_Task directions:_ In the data below, one line contains "H1] & Hr1); [done|]." and a later one contains "- destruct (seq_exec_spec". Print both, with every line between them, exactly and alone.

◇ ◇ ◇ ◇ ◇

(** A file keeps the id times of its chunks. *)
Lemma file_ids_spec name (w : W) t tr0 l pooled pooled2 pooledTime ctx avg p0 :
  rep w [] [] → start_trailer t → chunks_ok e l → Forall (in_s 64) (snd <$> l : list Z) → pool_ok p0 →
  length (IntCoder.values (GetIntCoder pooled2)) = 240%nat →
  ∃ b file b', WriteAll e mode conf (new_builder name w t) l = Ok b ∧ FlushFile mode pooled true ctx b = Ok (file, b') ∧
    pair_view (b_pair b) = pairs_of name l ∧
    (Z.of_nat (length file) < 2 ^ 32 →
     ∃ r1 r2 p', NewTSSPFileReader tr0 file = Ok r1 ∧
       LoadIdTimes pooled2 pooledTime false r1 avg true p0 = Ok (r2, p', initChunkStat avg p') ∧
       pool_ok p' ∧ pair_view p' = pairs_of (p_Name p0) l).
Proof using BL IL ZstdLaws0.
  intros Hw Ht [[Hne Hcb] Hok Hord Hs Hsz] Hrows Hp Hc.
  destruct (WriteAll_spec rep stores e mode conf name t l (new_builder name w t) []) as (b & Hb & Hfin); [by apply new_builder_spec|apply Ht|done..|]. cbn [app] in Hfin.
  pose proof (fi_pair _ _ _ _ _ _ _ Hfin Hne) as Hpair. pose proof Hpair as Hpv. injection Hpv as Pn Pi Pt Pr. pose proof (pairs_of_ok l Hok Hrows) as Hpo.
  assert (Hlen : length (vis (p_Ids (b_pair b))) = length (metas l)) by by rewrite Pi, length_fmap.
  assert (Hll : length (snd <$> l : list Z) = length (metas l)) by (unfold metas; by rewrite !length_fmap).
  assert (Hcount : Z.of_nat (length (metas l)) < 2 ^ 32) by (unfold metas_size in Hsz; lia).
  destruct (Marshal_spec pooled (b_pair b) true nil_slice ctx) as (idt & ctx' & bytes & Hm & Hd & Hbl);
    [by rewrite Hlen, Pr|by rewrite Hlen, Pt, length_fmap|by rewrite Hlen|].
  cbn [nil_slice sdata app] in Hd. rewrite Pi, Pt, Pr in Hbl. rewrite Pi in Hd.
  destruct (Flush_spec rep stores e mode t name b l (sdata idt)) as (file & b' & cbs & bs & tr & bf & Hfl & Hla); [done..|].
  exists b, file, b'. split; [done|]. unfold FlushFile. rs. rewrite Hm. rs. split; [done|]. split; [done|]. intros Hfile.
  destruct (LoadIdTimes_read pooled2 pooledTime t l cbs bs (sdata idt) file tr bf tr0 avg p0) as (r1 & r2 & E1 & E2 & E3); [done..|].
  destruct (Unmarshal_spec pooled2 pooledTime true _ _ _ bytes p0 [] Hbl Hpo) as (p' & Hu & Hp' & Un & Ui & Ur & Ut); [by rewrite length_fmap|done..|].
  rewrite app_nil_r in Hu. exists r1, r2, p'. rewrite E3, Hd, Hu. rs. split_and!; try done.
  unfold pair_view, pairs_of. by rewrite Un, Ui, Ur, Ut.
Qed.
End Files.
Lemma loadFiles_spec pooled pooledTime fs ls : Forall2 written fs ls → length (IntCoder.values (GetIntCoder pooled)) = 240%nat → ∀ s A, refines s A →
  ∃ s', loadFiles pooled pooledTime false s fs = Ok (s', true) ∧ refines s' (with_log A (a_log A ++ files_log fs ls)).
Proof using ZstdLaws0 BL.
  intros Hw Hc. induction Hw as [|f l fs ls Hf _ IH]; intros s A Hr; cbn [loadFiles].
  { exists s. split; [done|]. unfold files_log. cbn. rewrite app_nil_r. by destruct A. }
  destruct (load_written pooled pooledTime false s f l Hf Hc) as (p & -> & Hv).
  destruct (seq_exec_spec false s A (OUpdate p true) Hr) as (s1 & Hs1 & Hr1).
  { injection Hv as _ Hi _ Hrw. cbn. rewrite Hi, Hrw, !length_fmap. unfold metas. by rewrite length_fmap. }
  cbn [exec spec_step] in Hs1, Hr1. rewrite Hs1. rewrite (pair_events_chunks _ _ _ Hv) in Hr1.
  destruct (IH s1 _ Hr1) as (s2 & -> & Hr2). exists s2. split; [done|]. cbn [with_log a_log a_free a_loading a_ref a_stray] in Hr2.
  unfold files_log in *. cbn [zip_with concat]. by rewrite app_assoc.
Qed.

Lemma time_in_event log ev t : ev ∈ log → ev_time ev = Some t → t ≤ time_in log (ev_ms ev) (ev_id ev).
Proof using.
  intros Hin Ht. rewrite time_in_eq. assert (Hf : ev ∈ filter (about (ev_ms ev) (ev_id ev)) log) by (apply list_elem_of_filter; by split).
  unfold last_time. assert (Hm : t ∈ omap ev_time (filter (about (ev_ms ev) (ev_id ev)) log)) by (apply list_elem_of_omap; by exists ev).
  by apply foldr_max_in.
Qed.

(** C9: When a freed sequencer is loaded again from the ordered files of its shard, in whatever order
    the files are done and whatever objects the pool provides, it is in use again and knows for
    every series the largest time and the number of rows of the chunks in the files together
    with what was reported after it was freed; so a flush sends no row to an ordered file that
    is not later than all rows of its series in these files. *)
Theorem reload_restores (pooled : option Integer) (pooledTime : option Time) (os : list op) (s : Sequencer) (fs : list loadable) (ls : list (list (EncodedChunk * Z))) :
  Forall op_ok os → run_seq false NewSequencer os = Ok s → isFree s = true → isLoading s = false →
  Forall2 written fs ls → length (IntCoder.values (GetIntCoder pooled)) = 240%nat →
  ∃ s', ReloadSequencer pooled pooledTime false s fs = Ok s' ∧ isFree s' = false ∧ isLoading s' = false ∧
    (∀ mn id, Sequencer_Get s' mn id =
       match summary (a_log (fold_left (spec_step false) os start_state) ++ files_log fs ls) mn id with
       | Some i => (lastFlushTime i, info_rows i)
       | None => (MinInt64, 0)
       end) ∧
    (∀ f l ec rows, (f, l) ∈ zip fs ls → (ec, rows) ∈ l → tmax (ec_meta ec) ≤ fst (Sequencer_Get s' (ld_name f) (sid (ec_meta ec)))).
Proof using ZstdLaws0 BL.
  intros Hok Hs Hfree Hload Hw Hc. destruct (run_seq_spec false os _ _ new_refines Hok) as (s0 & Hs0 & Hr). rewrite Hs in Hs0. injection Hs0 as <-.
  set (A := fold_left (spec_step false) os start_state) in *. set (log := a_log A ++ files_log fs ls).
  assert (Hre : ∃ s', ReloadSequencer pooled pooledTime false s fs = Ok s' ∧ ∃ A', refines s' A' ∧ a_log A' = log ∧ a_free A' = false ∧ a_loading A' = false).
  { unfold ReloadSequencer. destruct (seq_exec_spec false s A OSetToInLoading Hr) as (s1 & [= H1] & Hr1); [done|].
    unfold SetToInLoading in *. rewrite Hfree, Hload in *. cbn [andb negb fst] in H1. cbn [andb negb]. rewrite H1. unfold reloadSequencer, loadIdTimes.
    destruct (existsb ld_order fs) eqn:Eo; cbn [negb].
    - destruct (seq_exec_spec false s1 _ OAddRef Hr1) as (s2 & [= <-] & Hr2); [done|].
      destruct (loadFiles_spec pooled pooledTime fs ls Hw Hc _ _ Hr2) as (s3 & -> & Hr3). rs.
      destruct (seq_exec_spec false s3 _ OUnRef Hr3) as (s4 & [= <-] & Hr4); [done|].
      destruct (seq_exec_spec false _ _ (OSetStat false false) Hr4) as (s5 & [= <-] & Hr5); [done|]. eexists; split; [done|]. eexists; split; [exact Hr5|done].
    - assert (files_log fs ls = []) as Hnil.
      { destruct Hw as [|f l fs ls Hf _]; [done|]. cbn [existsb] in Eo. by rewrite (proj1 (wt_order _ _ Hf)) in Eo. }
      rs. destruct (seq_exec_spec false s1 _ (OSetStat false false) Hr1) as (s5 & [= <-] & Hr5); [done|]. eexists; split; [done|]. eexists; split; [exact Hr5|].
      unfold log. by rewrite Hnil, app_nil_r. }
  destruct Hre as (s' & Hs' & A' & Hr' & Hlog & Hf' & Hl'). destruct (rf_flags _ _ Hr') as (Ff & Fl & _).
  exists s'. split; [done|]. rewrite Ff, Fl. split; [done|]. split; [done|].
  assert (Hget : ∀ mn id, Sequencer_Get s' mn id = match summary log mn id with Some i => (lastFlushTime i, info_rows i) | None => (MinInt64, 0) end)
    by (intros mn id; rewrite (Get_spec _ _ _ _ Hr'), Hlog; done).
  split; [done|]. intros f l ec rows Hfl Hec. rewrite Hget.
  assert (Hin : mk_ev (ld_name f) (sid (ec_meta ec)) (Some (tmax (ec_meta ec))) (Some rows) ∈ log).
  { unfold log, files_log. apply elem_of_app. right. apply list_elem_of_In, in_concat. exists (chunk_events (ld_name f) l). rewrite <- !list_elem_of_In. split.
    - apply elem_of_lookup_zip_with. apply list_elem_of_lookup_1 in Hfl as [i Hi]. apply lookup_zip_with_Some in Hi as (x & y & [= -> ->] & H1 & H2). by exists i, x, y.
    - unfold chunk_events. apply list_elem_of_fmap. by exists (ec, rows). }
  pose proof (time_in_event log _ _ Hin eq_refl) as Hle. cbn [ev_ms ev_id] in Hle. unfold time_in in Hle. by destruct (summary log (ld_name f) (sid (ec_meta ec))).
Qed.
End Reload.

(** ** Runs *)

Definition of_res {A} (d : A) (r : res A) : A := match r with Ok a => a | _ => d end.
Definition vs_of (l : list Z) : vslice Z := mk_vs l [].
Definition seq_pair (name : string) (ids tms rws : list Z) : IdTimePairs := mk_pair name (vs_of ids) (vs_of tms) (vs_of rws).

Definition seq_ops : list op :=
  [OUpdate (seq_pair "cpu" [4; 9] [100; 50] [2; 3]) true; OAddRows "mem" 1 7; OUpdate (seq_pair "cpu" [9] [80] []) false; OAddRef].
Definition seq_state : Sequencer := of_res NewSequencer (run_seq false NewSequencer seq_ops).

Lemma seq_ops_ok : Forall op_ok seq_ops.
Proof. repeat constructor. Qed.

Lemma sequencer_refines_witness :
  Forall op_ok seq_ops ∧
  ∃ s, run_seq false NewSequencer seq_ops = Ok s ∧ let a := fold_left (spec_step false) seq_ops start_state in
    (∀ mn id, Sequencer_Get s mn id =
       match summary (a_log a) mn id with Some i => (lastFlushTime i, info_rows i) | None => (MinInt64, 0) end) ∧
    (OReset ∉ seq_ops → SeriesTotal s = u64 (Z.of_nat (size (series (a_log a))))) ∧
    SeriesTotal s = u64 (Z.of_nat (size (series (a_log a))) + a_stray a) ∧
    isFree s = a_free a ∧ isLoading s = a_loading a ∧ s_ref s = a_ref a.
Proof. split; [exact seq_ops_ok|]. exact (sequencer_refines false seq_ops seq_ops_ok). Defined.

Example seq_answers : Sequencer_Get seq_state "cpu" 9 = (80, 3) ∧ Sequencer_Get seq_state "mem" 1 = (MinInt64, 7) ∧ SeriesTotal seq_state = 3.
Proof. vm_compute. done. Qed.

(** Another flush reports a later time; a free does not succeed. *)
Definition seq_update : op := OUpdate (seq_pair "cpu" [9] [300] []) false.
Definition seq_later : Sequencer := of_res NewSequencer (run_seq false seq_state [seq_update; OFree]).

Lemma flush_times_current_witness :
  Forall op_ok seq_ops ∧ run_seq false NewSequencer seq_ops = Ok seq_state ∧ 0 < s_ref seq_state < 2 ^ 31 ∧ GetMmsIdTime seq_state "cpu" = Some 0%nat ∧
  meanwhile false "cpu" seq_state seq_later ∧
  MmsIdTime_get (table_at seq_later 0) 9 = Sequencer_Get seq_later "cpu" 9 ∧
  fst (MmsIdTime_get (table_at seq_state 0) 9) ≤ fst (MmsIdTime_get (table_at seq_later 0) 9).
Proof.
  assert (H1 : run_seq false NewSequencer seq_ops = Ok seq_state) by (vm_compute; reflexivity).
  assert (H2 : 0 < s_ref seq_state < 2 ^ 31) by (vm_compute; done).
  assert (H3 : GetMmsIdTime seq_state "cpu" = Some 0%nat) by (vm_compute; reflexivity).
  assert (H4 : meanwhile false "cpu" seq_state seq_later).
  { eapply (meanwhile_step _ _ _ seq_update (of_res NewSequencer (exec false seq_state seq_update))); [done|vm_compute; reflexivity|].
    eapply (meanwhile_step _ _ _ OFree seq_later); [done|vm_compute; reflexivity|]. constructor. }
  split; [exact seq_ops_ok|]. split; [exact H1|]. split; [exact H2|]. split; [exact H3|]. split; [exact H4|].
  exact (flush_times_current false seq_ops seq_state seq_later "cpu" 0 seq_ops_ok H1 H2 H3 H4 9).
Defined.

(** A file and its reader. *)
Definition ids_builder : MsBuilder indexWriter :=
  of_res (new_builder "cpu" (indexWriter_Init false 64) run_trailer)
    (WriteAll true ChunkMetaCompressNone run_conf (new_builder "cpu" (indexWriter_Init false 64) run_trailer) run_chunks).
Definition ids_file : list Z * MsBuilder indexWriter :=
  of_res ([], ids_builder) (@FlushFile _ _ yes_bloom _ _ ChunkMetaCompressNone None true NewCoderContext ids_builder).
Definition ids_reader : tsspFileReader :=
  of_res (mk_reader [] 0 0 run_trailer [] [] 0) (NewTSSPFileReader run_trailer (fst ids_file)).
Definition ids_load : loadable := mk_load "cpu" true ids_reader false (seq_pair "mem" [7] [900] [5]).

Lemma ids_written : @written _ _ yes_bloom true run_conf ids_load run_chunks.
Proof.
  split; [done| |split; [exact (run_chunks_ok true)|by_compute]|].
  - split; done || by_compute.
  - exists false, 64%nat, run_trailer, run_trailer, None, NewCoderContext, ids_builder, (fst ids_file), (snd ids_file).
    split; [exact run_trailer_ok|]. split; [vm_compute; reflexivity|]. split; [vm_compute; reflexivity|]. split; [vm_compute; reflexivity|vm_compute; reflexivity].
Qed.

Definition freed_ops : list op := [OUpdate (seq_pair "cpu" [4] [100] [2]) true; OFree; OUpdate (seq_pair "cpu" [9] [310] [1]) false].
Definition freed_state : Sequencer := of_res NewSequencer (run_seq false NewSequencer freed_ops).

◇ ◇ ◇ ◇ ◇

_Solution to the problem:_
  { unfold ReloadSequencer. destruct (seq_exec_spec false s A OSetToInLoading Hr) as (s1 & [= H1] & Hr1); [done|].
    unfold SetToInLoading in *. rewrite Hfree, Hload in *. cbn [andb negb fst] in H1. cbn [andb negb]. rewrite H1. unfold reloadSequencer, loadIdTimes.
    destruct (existsb ld_order fs) eqn:Eo; cbn [negb].
    - destruct (seq_exec_spec false s1 _ OAddRef Hr1) as (s2 & [= <-] & Hr2); [done|].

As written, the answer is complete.